* Source information *
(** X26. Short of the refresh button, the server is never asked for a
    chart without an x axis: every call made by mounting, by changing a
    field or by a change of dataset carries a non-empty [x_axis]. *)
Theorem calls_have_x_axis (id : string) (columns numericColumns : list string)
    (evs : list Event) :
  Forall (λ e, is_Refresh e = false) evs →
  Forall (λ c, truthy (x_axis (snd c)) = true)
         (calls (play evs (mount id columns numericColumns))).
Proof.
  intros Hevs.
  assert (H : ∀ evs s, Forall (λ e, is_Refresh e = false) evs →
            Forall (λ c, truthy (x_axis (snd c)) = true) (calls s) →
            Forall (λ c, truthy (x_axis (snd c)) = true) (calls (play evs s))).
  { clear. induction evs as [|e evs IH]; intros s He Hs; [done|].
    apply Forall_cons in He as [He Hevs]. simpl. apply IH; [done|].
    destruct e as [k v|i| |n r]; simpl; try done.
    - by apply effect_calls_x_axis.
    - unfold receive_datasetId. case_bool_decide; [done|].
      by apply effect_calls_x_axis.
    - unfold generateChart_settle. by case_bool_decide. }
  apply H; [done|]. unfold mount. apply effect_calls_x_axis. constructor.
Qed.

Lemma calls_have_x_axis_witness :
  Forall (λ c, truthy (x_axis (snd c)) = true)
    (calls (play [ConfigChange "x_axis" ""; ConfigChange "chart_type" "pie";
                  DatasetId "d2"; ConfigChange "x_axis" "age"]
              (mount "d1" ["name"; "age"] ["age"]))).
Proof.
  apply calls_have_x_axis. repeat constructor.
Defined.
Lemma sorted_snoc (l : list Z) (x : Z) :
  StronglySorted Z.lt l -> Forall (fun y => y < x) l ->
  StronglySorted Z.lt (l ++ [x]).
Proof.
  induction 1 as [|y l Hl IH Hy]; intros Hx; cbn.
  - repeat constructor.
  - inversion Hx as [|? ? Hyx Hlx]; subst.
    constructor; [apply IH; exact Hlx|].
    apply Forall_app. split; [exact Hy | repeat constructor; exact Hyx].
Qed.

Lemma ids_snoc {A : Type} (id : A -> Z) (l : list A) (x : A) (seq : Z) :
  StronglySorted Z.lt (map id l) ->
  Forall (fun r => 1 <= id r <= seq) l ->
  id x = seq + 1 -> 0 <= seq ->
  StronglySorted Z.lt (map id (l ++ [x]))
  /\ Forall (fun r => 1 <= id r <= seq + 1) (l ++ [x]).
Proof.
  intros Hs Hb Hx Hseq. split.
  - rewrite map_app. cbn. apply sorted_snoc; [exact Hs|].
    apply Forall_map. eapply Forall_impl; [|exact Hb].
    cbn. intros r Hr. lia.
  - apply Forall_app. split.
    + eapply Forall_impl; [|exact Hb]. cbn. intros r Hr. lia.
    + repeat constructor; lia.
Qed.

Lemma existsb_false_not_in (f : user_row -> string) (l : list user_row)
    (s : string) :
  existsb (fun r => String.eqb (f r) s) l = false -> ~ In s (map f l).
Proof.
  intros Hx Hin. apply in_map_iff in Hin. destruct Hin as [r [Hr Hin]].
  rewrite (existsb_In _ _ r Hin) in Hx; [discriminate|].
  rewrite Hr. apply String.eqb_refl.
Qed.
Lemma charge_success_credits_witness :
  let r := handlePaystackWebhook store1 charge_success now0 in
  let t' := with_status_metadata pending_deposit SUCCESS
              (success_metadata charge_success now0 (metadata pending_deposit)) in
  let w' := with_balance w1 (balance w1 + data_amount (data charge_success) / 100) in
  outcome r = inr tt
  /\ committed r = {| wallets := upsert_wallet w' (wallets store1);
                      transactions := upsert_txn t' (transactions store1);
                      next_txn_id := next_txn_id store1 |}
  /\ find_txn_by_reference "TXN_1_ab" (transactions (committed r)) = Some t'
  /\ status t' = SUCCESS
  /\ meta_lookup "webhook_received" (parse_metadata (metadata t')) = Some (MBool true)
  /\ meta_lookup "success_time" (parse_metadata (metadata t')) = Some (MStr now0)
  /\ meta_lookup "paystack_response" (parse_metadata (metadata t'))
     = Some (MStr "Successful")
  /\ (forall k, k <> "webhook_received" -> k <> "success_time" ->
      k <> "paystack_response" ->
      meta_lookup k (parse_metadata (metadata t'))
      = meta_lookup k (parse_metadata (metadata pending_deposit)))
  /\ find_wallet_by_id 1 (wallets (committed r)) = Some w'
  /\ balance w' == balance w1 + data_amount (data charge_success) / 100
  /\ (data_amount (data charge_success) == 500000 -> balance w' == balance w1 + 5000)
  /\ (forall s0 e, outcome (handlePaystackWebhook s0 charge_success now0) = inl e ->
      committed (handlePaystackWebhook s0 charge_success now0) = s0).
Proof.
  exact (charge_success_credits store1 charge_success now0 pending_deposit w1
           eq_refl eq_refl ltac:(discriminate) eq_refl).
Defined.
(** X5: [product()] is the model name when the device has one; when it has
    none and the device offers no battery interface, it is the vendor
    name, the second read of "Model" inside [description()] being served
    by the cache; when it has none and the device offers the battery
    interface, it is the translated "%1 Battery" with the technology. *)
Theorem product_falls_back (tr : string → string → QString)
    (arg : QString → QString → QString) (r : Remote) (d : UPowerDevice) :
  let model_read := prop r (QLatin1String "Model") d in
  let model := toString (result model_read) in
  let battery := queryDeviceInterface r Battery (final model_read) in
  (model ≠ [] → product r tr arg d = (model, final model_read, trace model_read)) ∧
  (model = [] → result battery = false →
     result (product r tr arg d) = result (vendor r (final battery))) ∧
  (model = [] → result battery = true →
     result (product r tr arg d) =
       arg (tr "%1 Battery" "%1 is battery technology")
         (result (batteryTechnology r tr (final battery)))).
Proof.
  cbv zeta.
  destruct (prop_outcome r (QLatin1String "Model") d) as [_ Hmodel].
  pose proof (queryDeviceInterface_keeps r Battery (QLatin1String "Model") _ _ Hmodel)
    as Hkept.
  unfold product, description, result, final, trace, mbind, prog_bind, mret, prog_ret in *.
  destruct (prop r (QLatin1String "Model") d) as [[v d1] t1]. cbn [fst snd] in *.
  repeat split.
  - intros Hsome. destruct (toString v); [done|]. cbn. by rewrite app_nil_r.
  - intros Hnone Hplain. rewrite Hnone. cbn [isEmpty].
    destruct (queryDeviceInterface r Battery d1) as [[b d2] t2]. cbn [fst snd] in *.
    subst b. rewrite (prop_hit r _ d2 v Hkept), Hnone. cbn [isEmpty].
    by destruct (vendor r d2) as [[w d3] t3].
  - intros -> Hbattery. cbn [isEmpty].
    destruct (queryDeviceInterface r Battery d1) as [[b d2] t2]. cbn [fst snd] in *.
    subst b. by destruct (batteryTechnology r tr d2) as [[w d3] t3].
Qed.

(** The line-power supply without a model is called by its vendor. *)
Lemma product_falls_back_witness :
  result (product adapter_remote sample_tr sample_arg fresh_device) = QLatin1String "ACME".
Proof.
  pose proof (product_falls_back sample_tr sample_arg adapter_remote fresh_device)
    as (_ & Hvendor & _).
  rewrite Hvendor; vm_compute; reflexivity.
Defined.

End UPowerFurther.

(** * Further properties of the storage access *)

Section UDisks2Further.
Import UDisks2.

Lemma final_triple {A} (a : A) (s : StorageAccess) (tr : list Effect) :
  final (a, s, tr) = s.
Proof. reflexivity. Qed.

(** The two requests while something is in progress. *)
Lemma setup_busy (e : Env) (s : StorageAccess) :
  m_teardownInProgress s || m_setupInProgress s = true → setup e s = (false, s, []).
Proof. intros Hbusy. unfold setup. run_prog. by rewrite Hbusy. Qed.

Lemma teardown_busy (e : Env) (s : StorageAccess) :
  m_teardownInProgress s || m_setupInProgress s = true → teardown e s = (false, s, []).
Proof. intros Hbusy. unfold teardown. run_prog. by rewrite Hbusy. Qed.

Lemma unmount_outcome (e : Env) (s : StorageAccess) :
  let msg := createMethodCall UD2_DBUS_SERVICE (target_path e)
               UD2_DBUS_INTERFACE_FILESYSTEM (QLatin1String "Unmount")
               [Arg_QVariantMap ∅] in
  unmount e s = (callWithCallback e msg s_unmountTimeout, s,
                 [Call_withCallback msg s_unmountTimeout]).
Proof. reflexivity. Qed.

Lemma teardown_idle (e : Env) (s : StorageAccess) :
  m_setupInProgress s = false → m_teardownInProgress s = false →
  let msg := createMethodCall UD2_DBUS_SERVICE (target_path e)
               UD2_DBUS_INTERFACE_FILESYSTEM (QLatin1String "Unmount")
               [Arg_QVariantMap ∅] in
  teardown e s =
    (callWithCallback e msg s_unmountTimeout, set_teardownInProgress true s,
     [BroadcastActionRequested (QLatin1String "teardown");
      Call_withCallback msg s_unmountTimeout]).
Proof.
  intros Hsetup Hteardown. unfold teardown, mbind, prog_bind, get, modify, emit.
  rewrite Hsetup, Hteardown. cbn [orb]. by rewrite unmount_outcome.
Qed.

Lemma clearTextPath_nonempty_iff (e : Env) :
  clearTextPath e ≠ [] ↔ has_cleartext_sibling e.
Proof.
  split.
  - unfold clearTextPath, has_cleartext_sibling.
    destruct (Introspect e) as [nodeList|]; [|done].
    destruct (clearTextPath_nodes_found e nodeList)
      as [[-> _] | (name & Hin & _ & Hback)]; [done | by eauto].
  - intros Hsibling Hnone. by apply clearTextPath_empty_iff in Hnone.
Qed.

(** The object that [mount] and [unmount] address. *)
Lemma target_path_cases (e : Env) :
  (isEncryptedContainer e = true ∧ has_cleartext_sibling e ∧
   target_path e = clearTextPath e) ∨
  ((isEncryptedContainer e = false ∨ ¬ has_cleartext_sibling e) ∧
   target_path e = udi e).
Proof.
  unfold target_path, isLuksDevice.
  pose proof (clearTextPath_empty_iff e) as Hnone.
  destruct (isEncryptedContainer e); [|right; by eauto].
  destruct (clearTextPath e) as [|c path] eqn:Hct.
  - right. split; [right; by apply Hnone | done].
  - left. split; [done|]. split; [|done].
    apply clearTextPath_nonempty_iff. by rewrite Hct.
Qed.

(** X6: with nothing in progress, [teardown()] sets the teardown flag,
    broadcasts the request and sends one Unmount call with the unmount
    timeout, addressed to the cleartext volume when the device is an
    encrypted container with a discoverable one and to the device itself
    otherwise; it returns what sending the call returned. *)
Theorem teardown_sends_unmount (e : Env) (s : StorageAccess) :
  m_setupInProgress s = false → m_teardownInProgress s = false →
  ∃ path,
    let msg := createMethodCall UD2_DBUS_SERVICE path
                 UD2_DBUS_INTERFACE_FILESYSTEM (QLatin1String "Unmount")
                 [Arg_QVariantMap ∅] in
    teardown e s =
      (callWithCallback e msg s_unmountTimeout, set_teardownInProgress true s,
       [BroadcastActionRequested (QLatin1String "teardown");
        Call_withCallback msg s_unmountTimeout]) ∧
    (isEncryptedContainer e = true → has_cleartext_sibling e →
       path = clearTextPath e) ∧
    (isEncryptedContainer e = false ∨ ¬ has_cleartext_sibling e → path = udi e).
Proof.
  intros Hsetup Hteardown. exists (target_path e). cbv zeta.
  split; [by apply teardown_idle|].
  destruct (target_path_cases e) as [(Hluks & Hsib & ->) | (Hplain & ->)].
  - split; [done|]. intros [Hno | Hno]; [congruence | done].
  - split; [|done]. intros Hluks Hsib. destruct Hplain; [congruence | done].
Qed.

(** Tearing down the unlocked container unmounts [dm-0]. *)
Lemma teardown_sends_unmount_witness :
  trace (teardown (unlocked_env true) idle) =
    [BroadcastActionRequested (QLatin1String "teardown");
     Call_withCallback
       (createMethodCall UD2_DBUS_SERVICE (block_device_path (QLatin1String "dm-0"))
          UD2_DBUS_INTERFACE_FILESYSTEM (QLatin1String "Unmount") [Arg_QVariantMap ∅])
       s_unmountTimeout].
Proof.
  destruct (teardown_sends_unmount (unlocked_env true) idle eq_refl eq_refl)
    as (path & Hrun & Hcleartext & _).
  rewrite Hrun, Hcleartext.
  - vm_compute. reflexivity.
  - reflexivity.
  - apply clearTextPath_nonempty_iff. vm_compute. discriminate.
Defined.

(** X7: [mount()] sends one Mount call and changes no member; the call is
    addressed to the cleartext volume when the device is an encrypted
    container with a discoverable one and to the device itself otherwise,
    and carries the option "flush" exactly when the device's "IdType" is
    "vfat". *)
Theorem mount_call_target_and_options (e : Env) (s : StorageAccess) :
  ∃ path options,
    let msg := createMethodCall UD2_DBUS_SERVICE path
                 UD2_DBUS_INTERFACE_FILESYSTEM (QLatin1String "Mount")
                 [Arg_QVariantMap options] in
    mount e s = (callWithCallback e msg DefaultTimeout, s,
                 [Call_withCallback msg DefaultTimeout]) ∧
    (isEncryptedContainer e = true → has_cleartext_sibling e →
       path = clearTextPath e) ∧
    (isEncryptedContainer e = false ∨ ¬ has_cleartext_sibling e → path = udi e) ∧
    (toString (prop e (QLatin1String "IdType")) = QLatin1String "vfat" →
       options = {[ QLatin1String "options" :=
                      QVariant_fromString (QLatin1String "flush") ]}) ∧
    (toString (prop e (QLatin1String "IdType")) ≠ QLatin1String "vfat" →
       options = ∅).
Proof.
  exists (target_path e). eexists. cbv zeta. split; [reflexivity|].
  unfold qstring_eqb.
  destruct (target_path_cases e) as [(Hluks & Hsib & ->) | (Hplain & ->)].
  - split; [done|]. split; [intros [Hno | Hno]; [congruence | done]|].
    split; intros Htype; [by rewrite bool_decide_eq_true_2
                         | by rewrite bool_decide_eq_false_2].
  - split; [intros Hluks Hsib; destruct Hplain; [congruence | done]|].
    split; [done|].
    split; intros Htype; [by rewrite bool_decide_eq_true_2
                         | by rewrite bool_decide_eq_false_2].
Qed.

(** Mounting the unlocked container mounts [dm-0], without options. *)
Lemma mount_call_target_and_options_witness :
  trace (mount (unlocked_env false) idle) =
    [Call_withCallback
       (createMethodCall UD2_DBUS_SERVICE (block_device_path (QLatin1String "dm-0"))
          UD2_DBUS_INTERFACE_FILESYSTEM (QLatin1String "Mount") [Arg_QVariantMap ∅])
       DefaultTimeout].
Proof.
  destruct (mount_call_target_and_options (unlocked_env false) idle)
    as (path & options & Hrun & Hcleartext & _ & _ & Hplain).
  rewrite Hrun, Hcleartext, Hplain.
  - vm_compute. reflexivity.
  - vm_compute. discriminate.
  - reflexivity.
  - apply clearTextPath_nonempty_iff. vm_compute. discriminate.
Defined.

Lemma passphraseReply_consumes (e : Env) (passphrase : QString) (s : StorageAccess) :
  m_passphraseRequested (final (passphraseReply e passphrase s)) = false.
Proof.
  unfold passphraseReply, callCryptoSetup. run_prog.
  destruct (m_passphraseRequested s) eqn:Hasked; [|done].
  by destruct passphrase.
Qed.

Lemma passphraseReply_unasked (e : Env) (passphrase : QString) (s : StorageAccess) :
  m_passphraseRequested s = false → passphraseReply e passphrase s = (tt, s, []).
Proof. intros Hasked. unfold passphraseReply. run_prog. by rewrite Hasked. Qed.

* Required work *
Wherever a line of the data above contains "columns", copy that line.

* Answer box *
Theorem calls_have_x_axis (id : string) (columns numericColumns : list string)
         (calls (play evs (mount id columns numericColumns))).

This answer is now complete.